There is a server found at this domain but it returned an unexpected status code Invalid domain or IP

Please fill out the fields below so we can help you better. Note: you must provide your domain name to get help. Domain names for issued certificates are all made public in Certificate Transparency logs (e.g. crt.sh | example.com), so withholding your domain name here does not increase secrecy, but only makes it harder for us to provide help.

My domain is: kein.go.ro

I ran this command: Add SSL Certificate from Nginx Proxy Server (docker)

It produced this output:

If I use the 'Test Server Reachability' option I get this: There is a server found at this domain but it returned an unexpected status code Invalid domain or IP. Is it the NPM server? Please make sure your domain points to the IP where your NPM instance is running.

If I just try and generate it I get this:

CommandError: Saving debug log to /tmp/letsencrypt-log/letsencrypt.log
Some challenges have failed.
Ask for help or search for solutions at https://community.letsencrypt.org. See the logfile /tmp/letsencrypt-log/letsencrypt.log or re-run Certbot with -v for more details.

** at /app/lib/utils.js:16:13**
** at ChildProcess.exithandler (node:child_process:430:5)**
** at ChildProcess.emit (node:events:519:28)**
** at maybeClose (node:internal/child_process:1105:16)**
** at ChildProcess._handle.onexit (node:internal/child_process:305:5)**

My web server is (include version): NGINX_VERSION 1.27.0

The operating system my web server runs on is (include version): Ubuntu 23.10 (GNU/Linux 6.5.0-42-generic x86_64)

My hosting provider, if applicable, is: Digi.ro

I can login to a root shell on my machine (yes or no, or I don't know): Yes

I'm using a control panel to manage my site (no, or provide the name and version of the control panel): I'm using the Nginx Proxy Manager web interface via docker compose.
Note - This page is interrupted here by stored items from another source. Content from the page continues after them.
Definition validate_synthesize_header (s : StatementAst) (header : bytes) : Diags :=
  if negb (tokens_start ["synthesize"; "audio"; "from"]%string (words header)) then
    [unknown_operation_error (stmt_span s)]
  else match split_once (lit " from ") header with
       | None => [unknown_operation_error (stmt_span s)]
       | Some (_, filter) =>
           let filter := trim filter in
           if negb (non_empty filter) then [unknown_operation_error (stmt_span s)]
           else validate_filter s filter
       end.
Definition validate_synthesize_codec (sp : SourceSpan) (codec : option ExprAst) : Diags :=
  match codec with
  | None => [unknown_operation_error sp]
  | Some e =>
      err_if (negb (one_of AUDIO_CODECS (match e with EIdentifier v | EString v => value v | _ => [] end)))
        UnknownPhaseStatementOrOperation sp
  end.
Definition validate_synthesize_channels (sp : SourceSpan) (channels : option ExprAst) : Diags :=
  match channels with
  | None => [unknown_operation_error sp]
  | Some e =>
      err_if (negb (match e with
                    | ENumber v => match parse_u64 (value v) with Some n => (0 <? n)%Z | None => false end
                    | _ => false
                    end)) UnknownPhaseStatementOrOperation sp
  end.
(** The loop of [validate_synthesize_body], with the settings found so far. *)
Fixpoint synthesize_settings (sp : SourceSpan) (settings : list SettingAst) (seen : gset bytes)
    (codec channels : option ExprAst) : Diags :=
  match settings with
  | [] => validate_synthesize_codec sp codec ++ validate_synthesize_channels sp channels
  | s :: settings' =>
      let key := value (s_key s) in
      let seen' := {[key]} ∪ seen in
      if bool_decide (key ∈ seen) then
        unknown_operation_error sp :: synthesize_settings sp settings' seen' codec channels
      else if eqb_text key (lit "codec") then
        synthesize_settings sp settings' seen' (Some (s_value s)) channels
      else if eqb_text key (lit "channels") then
        synthesize_settings sp settings' seen' codec (Some (s_value s))
      else unknown_operation_error sp :: synthesize_settings sp settings' seen' codec channels
  end.
Definition validate_synthesize_body (s : StatementAst) (settings : list SettingAst) : Diags :=
  synthesize_settings (stmt_span s) settings ∅ None None.
Definition validate_synthesize_statement (s : StatementAst) : Diags :=
  match s with
  | SynthesizeInline _ header settings _ =>
      validate_synthesize_header s header ++ validate_synthesize_body s settings
  | _ => [unknown_operation_error (stmt_span s)]
  end.

(** ** Statements *)

(** [for x in xs { check(x, tag_effects) }]. *)
Definition check_each {A} (check : A -> TagEffects -> Checked) :=
  fix go (l : list A) (te : TagEffects) : Checked :=
    match l with
    | [] => (te, [])
    | x :: l' => let '(te, ds) := check x te in let '(te, ds') := go l' te in (te, ds ++ ds')
    end.
(** A check that leaves the tag effects alone. *)
Definition pure_check (ds : Diags) (te : TagEffects) : Checked := (te, ds).

(** The operations that are the same at the top of a phase and nested. *)
Definition validate_tag_operation (s : StatementAst) (te : TagEffects) : Checked :=
  let text := statement_text s in
  if keyword_is "actions" s then pure_check (validate_actions s text) te
  else if keyword_is "set_tag" s then
    let '(key, ds) := validate_set_tag s text in
    (match key with Some key => add_set_tag te key | None => te end, ds)
  else if keyword_is "delete_tag" s then
    let '(key, ds) := validate_delete_tag s text in
    (match key with Some key => add_delete_tag te key | None => te end, ds)
  else (te, validate_clear_tags s text ++ record_clear_tags te (stmt_span s)).

Definition validate_condition (nested : StatementAst -> TagEffects -> Checked) (s : StatementAst)
    (text : bytes) (te : TagEffects) : Checked :=
  let ds := validate_condition_expression source (stmt_span s)
              (trim (trim_start_matches (lit "when") text)) in
  match s with
  | Block _ _ statements _ =>
      let '(te, ds') := check_each nested statements te in (te, ds ++ ds')
  | _ => (te, ds)
  end.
The version of my client is (e.g. output of certbot --version or certbot-auto --version if you're using Certbot): certbot 2.10.0

So hello, I've had it running and it was working great, then I;ve followed some online tutorial that promised to provide me crowdsec bouncer on IPs. Long story short ended up here. I think given the circumstances that something is blocking access, either by port or otherwise. I've tried everyting, including reinstalling but no luck. Please help a guy out, I'll be good next time around and stick with things I understand I promise. P.S. I've included the letsencrypt_log.txt (23.8 KB). Cheers!

Hello @Kein

Thanks for including the log file. It showed an error during "Secondary validation" which usually indicates some sort of geographic based firewall. Let's Encrypt recently added additional non-USA based validation centers and some people blocked those.

But, it looks like your problem may have changed since then. From my own test server in the USA I am getting a "No route to host". And, the Let's Debug test site reports timeouts from its own server and from the Let's Encrypt staging system.

I think that is probably related to wrong port handling in your system and/or containers. Also make sure the IP in the public DNS is still assigned to you (81.18.95.218). And, probably try disabling that Bouncer firewall

This is a better question for the NPM support forum. NPM should be managing your config and the routing of HTTP traffic on your local system.

My own test server

curl -i http://kein.go.ro
curl: (7) Failed to connect to kein.go.ro port 80 after 668 ms: 
No route to host

And Let's Debug

Thank you for your reply. I've tried several combinations regarding the ports, including what has worked in the past and just the standard as 80:80 and 443:443. My ISP has a dynamic IP policy and that's why they provide a DNS for people having to deal with the matter. I will follow your recommendation and consult with the NPM forum. From what I've read online, my ISD has a tendency to block certain ports, I'll check with them as well. Thank you for your help.

This topic was automatically closed 30 days after the last reply. New replies are no longer allowed.